Problem → From the entries below, list each line with "RxOutOfOrderEnqueue".

Entries provided →

------------------------------------

(* ===== verification/SessionRx.v ===== *)
(** * Delivery of received payload to a session ([hammer-service/src/session/core.rs])

    [enqueue_rx] copies the bytes of a packet, a chain of buffers, into the
    receive FIFO of a session: in order when the packet continues the stream,
    ahead of it when [offset] is not zero.  It is the only place where packet
    bytes become application bytes.

    A session is its receive FIFO and the flag [rx_event]; the other fields of
    [Session] and [SessionWorker] play no part here.  The FIFO is shared ([Rc])
    and changed in place, so its state is written back to the session on every
    path.  A chain is the list of the current bytes of its buffers. *)

From S2P Require Import Prelude InfraPool SvmMemory SvmFifo.

Module SessionRx.
Import SvmMemory SvmFifo.

Record SessionHandle : Type := session_handle { worker_index : Z; session_index : Z }.

Record Session : Type := session_ { rx_fifo : option Fifo; rx_event : bool }.
Definition set_fifo (f : Fifo) (s : Session) : Session := session_ (Some f) (rx_event s).
Definition set_rx_event (s : Session) : Session := session_ (rx_fifo s) true.

Record SessionWorker : Type := session_worker {
  sw_index : Z;
  sessions : Pool.t Session;
  sessions_to_enqueue : list SessionHandle
}.
Definition set_sessions (p : Pool.t Session) (w : SessionWorker) : SessionWorker :=
  session_worker (sw_index w) p (sessions_to_enqueue w).

Inductive SessionError : Type :=
| NoSession
| Invalid
| RxOutOfOrderOffsetOverflow (session_id offset buffered_len : Z)
| RxOutOfOrderEnqueue (session_id offset : Z) (source : FifoError).

Inductive RxDelivery : Type :=
| NotAccepted (rx_available : Z)
| InOrder (accepted promoted rx_available : Z)
| OutOfOrder (accepted : Z) (newest : option (Z * Z)) (rx_available : Z).

Definition session_from_handle (w : SessionWorker) (handle : SessionHandle) : option (option Session) :=
  if negb (worker_index handle =? sw_index w) then Some None else Pool.get (sessions w) (session_index handle).

(** The local variables of [enqueue_rx]. *)
Record rx_locals : Type := mk_locals {
  rl_accepted : Z;
  rl_promoted : Z;
  rl_buffered : Z;
  rl_skip : Z;
  rl_newest : option (Z * Z)
}.

Section rx.
Context (avx2 : bool).

(** A buffer that continues the stream; [true] goes on with the next one. *)
Definition rx_in_order (session_id : Z) (g : segment) (f : Fifo) (l : rx_locals) (bytes : list Z) :
    option (segment * Fifo * (rx_locals * bool + SessionError)) :=
  let skip := Z.min (rl_skip l) (vlen bytes) in
  let left := rl_skip l - skip in
  let bytes := drop (Z.to_nat skip) bytes in
  if vlen bytes =? 0 then Some (g, f, inl (mk_locals (rl_accepted l) (rl_promoted l) (rl_buffered l) left (rl_newest l), true)) else
  free ← max_enqueue g f;
  g ← (if free <=? vlen bytes then want_deq_notification g f else Some g);
  '(g, f, r) ← enqueue_ooo avx2 g f 0 bytes;
  match r with
  | inr source => Some (g, f, inr (RxOutOfOrderEnqueue session_id 0 source))
  | inl r =>
    a ← checked_add 32 (rl_accepted l) (accepted r);
    p ← checked_add 32 (rl_promoted l) (delivered r);
    Some (g, f, inl (mk_locals a p (rl_buffered l) (left + delivered r) (rl_newest l), accepted r =? vlen bytes))
  end.

(** A buffer ahead of the stream. *)
Definition rx_ahead (session_id offset : Z) (g : segment) (f : Fifo) (l : rx_locals) (bytes : list Z) :
    option (segment * Fifo * (rx_locals * bool + SessionError)) :=
  match checked_add 32 offset (rl_buffered l) with
  | None => Some (g, f, inr (RxOutOfOrderOffsetOverflow session_id offset (rl_buffered l)))
  | Some chunk_offset =>
    '(g, f, r) ← enqueue_ooo avx2 g f chunk_offset bytes;
    match r with
    | inr (OutOfOrderCapacityExceeded _ _) | inr SegmentExhausted => Some (g, f, inl (l, false))
    | inr source => Some (g, f, inr (RxOutOfOrderEnqueue session_id chunk_offset source))
    | inl r =>
      a ← checked_add 32 (rl_accepted l) (accepted r);
      p ← checked_add 32 (rl_promoted l) (delivered r);
      let newest := start ← res_start r; if res_len r =? 0 then None else Some (start, res_len r) in
      Some (g, f, inl (mk_locals a p (rl_buffered l) (rl_skip l) newest, true))
    end
  end.

Fixpoint rx_loop (session_id offset : Z) (g : segment) (f : Fifo) (l : rx_locals) (chain : list (list Z)) :
    option (segment * Fifo * (rx_locals + SessionError)) :=
  match chain with
  | [] => Some (g, f, inl l)
  | bytes :: chain =>
    if u32_max <? vlen bytes then None else
    '(g, f, r) ← (if offset =? 0 then rx_in_order session_id g f l bytes else rx_ahead session_id offset g f l bytes);
    match r with
    | inr e => Some (g, f, inr e)
    | inl (l, false) => Some (g, f, inl l)
    | inl (l, true) =>
      n ← checked_add 32 (rl_buffered l) (vlen bytes);
      rx_loop session_id offset g f (mk_locals (rl_accepted l) (rl_promoted l) n (rl_skip l) (rl_newest l)) chain
    end
  end.

Definition store_fifo (w : SessionWorker) (index : Z) (f : Fifo) : option SessionWorker :=
  '(p, _) ← Pool.get_mut (sessions w) index (set_fifo f); Some (set_sessions p w).

(** The first in-order delivery since the last flush queues the session. *)
Definition note_rx_event (w : SessionWorker) (handle : SessionHandle) : option SessionWorker :=
  s ← Pool.get (sessions w) (session_index handle);
  s ← s;
  if rx_event s then Some w else
  '(p, _) ← Pool.get_mut (sessions w) (session_index handle) set_rx_event;
  Some (session_worker (sw_index w) p (sessions_to_enqueue w ++ [handle])).

Definition enqueue_rx (g : segment) (w : SessionWorker) (handle : SessionHandle) (chain : list (list Z)) (offset : Z) :
    option (segment * SessionWorker * (RxDelivery + SessionError)) :=
  session ← session_from_handle w handle;
  match session with
  | None => Some (g, w, inr NoSession)
  | Some session =>
    match rx_fifo session with
    | None => Some (g, w, inr Invalid)
    | Some f =>
      '(g, f, r) ← rx_loop (session_index handle) offset g f (mk_locals 0 0 0 0 None) chain;
      w ← store_fifo w (session_index handle) f;
      match r with
      | inr e => Some (g, w, inr e)
      | inl l =>
        free ← max_enqueue g f;
        let rx_available := Z.min free u32_max in
        g ← (if rx_available =? 0 then want_deq_notification g f else Some g);
        w ← (if offset =? 0 then note_rx_event w handle else Some w);
        Some (g, w, inl (
          if rl_accepted l =? 0 then NotAccepted rx_available
          else if offset =? 0 then InOrder (rl_accepted l) (rl_promoted l) rx_available
          else OutOfOrder (rl_accepted l) (rl_newest l) rx_available))
      end
    end
  end.

End rx.

End SessionRx.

------------------------------------

Reply to the task →
| RxOutOfOrderEnqueue (session_id offset : Z) (source : FifoError).
  | inr source => Some (g, f, inr (RxOutOfOrderEnqueue session_id 0 source))
    | inr source => Some (g, f, inr (RxOutOfOrderEnqueue session_id chunk_offset source))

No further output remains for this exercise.